> [What you have to do]:
Count the lines below that contain "monad". Give only the number.

[[ Provided material open ]]

(* ===== verification/Prelude.v ===== *)
(** * GitOps automation scripts: a verification development

    The repository ships three Python scripts under [src/automation/]:
    - [health_check.py]: a cluster health gate.  It asks [kubectl] whether
      the control plane is reachable, then fetches the nodes, the pods of
      one namespace, and the services and endpoints of that namespace, and
      reduces them to counters, a verdict and a process exit code;
    - [cleanup_ecr.py]: a retention policy for the images of one ECR
      repository (sort by push date, keep the newest [keep_latest], delete
      the rest that are older than [days_to_keep] days);
    - [cost_report.py]: three AWS Cost Explorer queries for a window of
      [days] days, printed per EC2 instance type and as EKS and ECR
      floating-point totals.

    The components interact only through collaborators: [subprocess.run]
    of [kubectl] and [json.loads] for the health check, the boto3 ECR
    client for the cleanup, the boto3 Cost Explorer client and the clock
    for the report.  No state survives one run; the state a run threads is
    the printed output, the processes it spawns, the cloud calls it makes
    and the Python exception that ends it ([sys.exit] raises
    [SystemExit]).

    ** Layout (one file per component, in dependency order)
    - [Prelude] (this file): the Python runtime the scripts rely on.
      Python exceptions with the message [str(e)] prints ([exc],
      [exc_str]); an exception monad [Exc] for the pure loops ([foldM] for
      a [for] loop, [mapM] for a comprehension) and a writer-exception
      monad [PyM] for the code that prints, spawns processes, calls cloud
      APIs, writes raw text and exits, with [try_except] for [try]/[except], [for_] for a
      loop with effects, and [exit_code] for the status of the process
      once the exception reaches the top level.  Notations live in
      [py_scope]; the monad laws are in the rewrite database [py_simpl];
      shared lemmas are in the hint database [gitops]; [raises_only] and
      [trace_only] with the tactics [solve_raises], [solve_raises_outcome]
      and [solve_trace] bound what a computation can raise and emit.
    - [PyJson]: the values [json.loads] and boto3 build ([pyval]) and the
      dynamic operations the scripts apply to them: [dict.get]
      ([py_get]), [for] iteration ([py_iter]), [len], indexing
      ([py_index]), string comparison, hashing of dictionary keys,
      [str.join], [str] and [repr], each raising the exception Python
      raises on a value of the wrong type, with its message.
    - [PyDate]: [datetime] dates as CPython's proleptic Gregorian
      ordinals: [ord_to_ymd] and [ymd_to_ord] of [_datetimemodule.c],
      [timedelta] subtraction with its [OverflowError]s ([sub_days]) and
      [strftime('%Y-%m-%d')].
    - [PyFloat]: Python floats as IEEE binary64 ([spec_float] of the
      Standard Library, computed without axioms): [float()] of a string
      with correct rounding, [+] ([SFadd]), and the [:.2f] format.
    - [Kubectl]: the collaborator interface, the class [Host]
      ([subprocess.run] and [json.loads]), and the two functions of
      [health_check.py] that call it, [run_kubectl_command] (lines 12-27)
      and [check_cluster_connectivity] (lines 29-39).
    - [NodeProbe], [PodProbe], [EndpointProbe]: [check_node_status] (lines
      41-60), [check_pod_status] (62-91) and [check_service_endpoints]
      (93-110), each as the loop of the source over [pyval] (the
      implementation: a record of counters threaded through [foldM], or a
      [gmap] for [endpoint_map]) and as a closed form over typed records
      (the abstract specification, the data model of the spec), with a
      refinement theorem [check_*_refines] relating the two through the
      encoding of the records as [kubectl] JSON.
    - [Cluster]: a [snapshot] of typed records, the verdict rule of the
      spec [spec_healthy], and the class [Serves]: the interface a [Host]
      promises to [run_health_check] (each [kubectl get] answers the
      encoding of the snapshot).  [snapshot_host] implements it.
    - [HealthCheck]: [run_health_check] (lines 112-170), every print, the
      [', '.join] of the unready services and every [sys.exit], and the
      verdict [is_healthy] it computes.
    - [EcrCleanup]: [cleanup_old_images] of [cleanup_ecr.py] (lines
      40-110) with [get_ecr_client], [list_images] and
      [get_image_details], over the class [EcrClient] (the boto3 client
      of the region, its three calls, the clock and its UTC offset).
      The cutoff [now - timedelta(days=...)] raises [OverflowError] as
      Python does ([dt_sub_days]).  Dates are [datetime]s as seconds
      with their aware/naive flag, so that the sort raises [TypeError]
      exactly when Python's does; the sort is a stable insertion sort
      ([sort_newest_first]), the slices are Python's ([py_slice_upto],
      [py_slice_from], negative bounds included).
    - [CostReport]: [generate_cost_report] of [cost_report.py] (lines
      71-126) with the three queries (lines 14-69), over the class
      [CostExplorer] (client creation, [get_cost_and_usage], and the date
      each of the two [datetime.now()] calls reads); the three
      [try]/[except Exception] sections, and a typed model of the
      answers of Cost Explorer ([cost_day], [response_to_py]) against
      which the loops are refined.
    - [ArgParse]: [int()] of a string ([PyLong_FromString], base 10:
      whitespace, sign, underscores, the 4300-digit limit) and the part of
      CPython 3.12.0's [argparse] the scripts use: [ArgumentParser] with
      its [-h]/[--help] action, [add_argument] ([store] with [type=int]
      and [default], [store_true], [required]), and [parse_args]: the
      classification of each argument string ([parse_optional]: option
      strings, [=], abbreviations, one-letter clusters, negative
      numbers), the loop that consumes the optionals ([consume]), the
      defaults, the required and unrecognized checks, and the exits of
      [parser.error] (status 2, text on [sys.stderr]) and of the help
      (status 0, text on [sys.stdout]), recorded as [EvWrite] events.
      The program name and the usage and help texts form the interface
      [ArgparseEnv].
    - [Cli]: the three [__main__] blocks ([health_check.py] 172-179,
      [cleanup_ecr.py] 112-130, [cost_report.py] 128-135): each parser as
      the script builds it, then [script_main]: [parse_args] and, on a
      namespace, the attribute reads and the call of [run_health_check],
      [cleanup_old_images] or [generate_cost_report].

    ** What the theorems show
    - Verdict (HealthCheck, C1-C5): the exit code is 0 exactly when the
      cluster is reachable and the counters pass the gate; an unreachable
      control plane stops the run after one process; a run ends in one of
      four outcomes, each characterised; against a host that [Serves] a
      snapshot the verdict is the spec's rule [spec_healthy].
    - Divergences (C4, C6-C8, C11, C14): failed [kubectl] queries read as
      an empty, healthy cluster; adding a node without a Ready condition
      to any snapshot makes the spec's verdict UNHEALTHY and leaves the
      script's exit code unchanged; a missing [kubectl] binary escapes as
      [FileNotFoundError]; a nameless service crashes the [join]; the
      node counters add up to the number of Ready conditions, not of
      nodes; [crash_loop_backoff] counts containers, not pods.
    - Probes (C9-C14, C16-C17): each probe, run against a [Host] whose
      [kubectl get] answers the JSON of typed records, returns the
      closed form of the records: the node counters partition the nodes
      when each carries one Ready condition, the phase counters
      partition the pods, and the report of services without endpoints
      keeps the services' order and holds exactly the names the endpoint
      map gives no subset (the last endpoints object of a name decides).
    - Command line of the health check (C15): no option checks the
      namespace [default], and [--namespace=NS] checks [NS] for every
      [NS] but [--].
    - The [kubectl] wrapper (C37): [run_kubectl_command] spawns one
      [kubectl ... -o json] and, on each of its four branches, returns
      the decoded value, [{}] with the error line, or raises
      [FileNotFoundError].
    - ECR cleanup (C18-C24, C32, C36): only digests of the deletion plan
      are ever passed to [batch_delete_image], never in dry-run mode,
      where the run prints the first five planned tags and how many
      more; the
      sort is a stable permutation ordered newest first; the plan is
      exactly the images past [keep_latest] that are older than the
      cutoff; and, for every client, the defects of the code: no push
      date ever reaches it, so nothing is deleted; mixed naive and aware
      dates end the run in [TypeError]; the count printed after a
      deletion is the length of the plan, above the digests sent when
      planned images have none; a [--days] that overflows [timedelta] or
      [datetime] ends the run in [OverflowError] before any deletion.
    - Cost report (C25-C31): once the client exists and the dates are
      computed, the report always reaches its closing note with one line
      per EKS and ECR section; it sends exactly the three requests, for
      one window; the window printed spans [days] days plus the clock's
      drift between its two readings; an impossible [--days] ends in an
      uncaught [OverflowError]; the totals are the binary64 sums of the
      daily amounts and the EC2 lines those of the groups, up to the
      first error; [format_2f] prints the hundredths nearest to the
      binary64 value, ties to even.
    - Command lines (C33-C35): every command line [cleanup_ecr.py]
      accepts calls [cleanup_old_images] with a [str] repository, [int]
      days and keep-latest, a [str] region and the negated boolean
      [--execute]; it deletes only when an argument is [--execute] or an
      abbreviation of it; [--days N] reaches [generate_cost_report] as
      [N], negative [N] included, and the default is 30.
    Among the lemmas the claims rest on: [int(str(z)) == z] up to 4300
    digits ([int_str_roundtrip]), the calendar conversions are inverse
    to each other ([calendar_roundtrip]), Python's slices split a list
    ([py_slices_split]), and every namespace [parse_args] returns holds
    a value of each option's type, and of its [type] for a required
    option ([parse_args_typed]).

    ** Bounds and fuel
    Every loop of the scripts is a [for] over a finite list, modelled by
    structural recursion ([foldM], [for_], [Fixpoint]); no fuel is needed
    and every definition is total.  Counters are Python integers,
    unbounded, modelled as [nat]; dates are [Z] seconds (ECR) or [Z]
    ordinals (cost report), floats are binary64.  The calendar theorems
    evaluate two tables by [vm_compute]: leapness of the 400 years of a
    cycle and the month and day of the 366 days of a common and a leap
    year; the rest is carried by the 400-year periodicity of the
    algorithm.  [float()] settles by its bounds a decimal at or above
    [10 ^ 310] (infinite) or below [10 ^ -330] (zero), so that it never
    computes a huge power of ten.  [parse_args] recurses on the list of
    classified arguments and consumes one or two of them per step, so
    [consume] is structural; [explicit_flags] recurses on the cluster
    string.  The 4300-digit limit of [int()] is a constant of the model
    ([max_str_digits]), Python's default.

    ** What is not modelled
    - A command line holding [--], or giving [--] as the argument of an
      option ([--namespace=--]): how [_get_values] strips it differs
      between Python versions, and [parse_args] returns [None] there.  The layout of the usage and help texts (it depends on the
      width of the terminal) is the interface [ArgparseEnv].  The model
      follows CPython 3.12.0; later releases changed the handling of
      one-letter clusters and of negative numbers.
    - [json.loads] itself: it is a parameter of the [Host] interface; JSON
      numbers are modelled as integers (floats never reach the code paths
      of the scripts, and Cost Explorer sends amounts as strings).  Python
      strings are modelled as byte strings: [len], iteration and [repr]
      differ from Python's on non-ASCII text only, and [float()] accepts
      ASCII digits and whitespace only.
    - [%Y] of [strftime] pads years below 1000 to four digits, as current
      CPython does; older C libraries print them unpadded.
    - Wall-clock time: [datetime.now] is an operation of [EcrClient] and
      of [CostExplorer]. *)

From Stdlib Require Import ZArith Lia.
From stdpp Require Import base list strings sets pretty.

Declare Scope py_scope.
Delimit Scope py_scope with py.
Open Scope py_scope.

[[ Provided material closed ]]

> [Solution for this exercise]:
3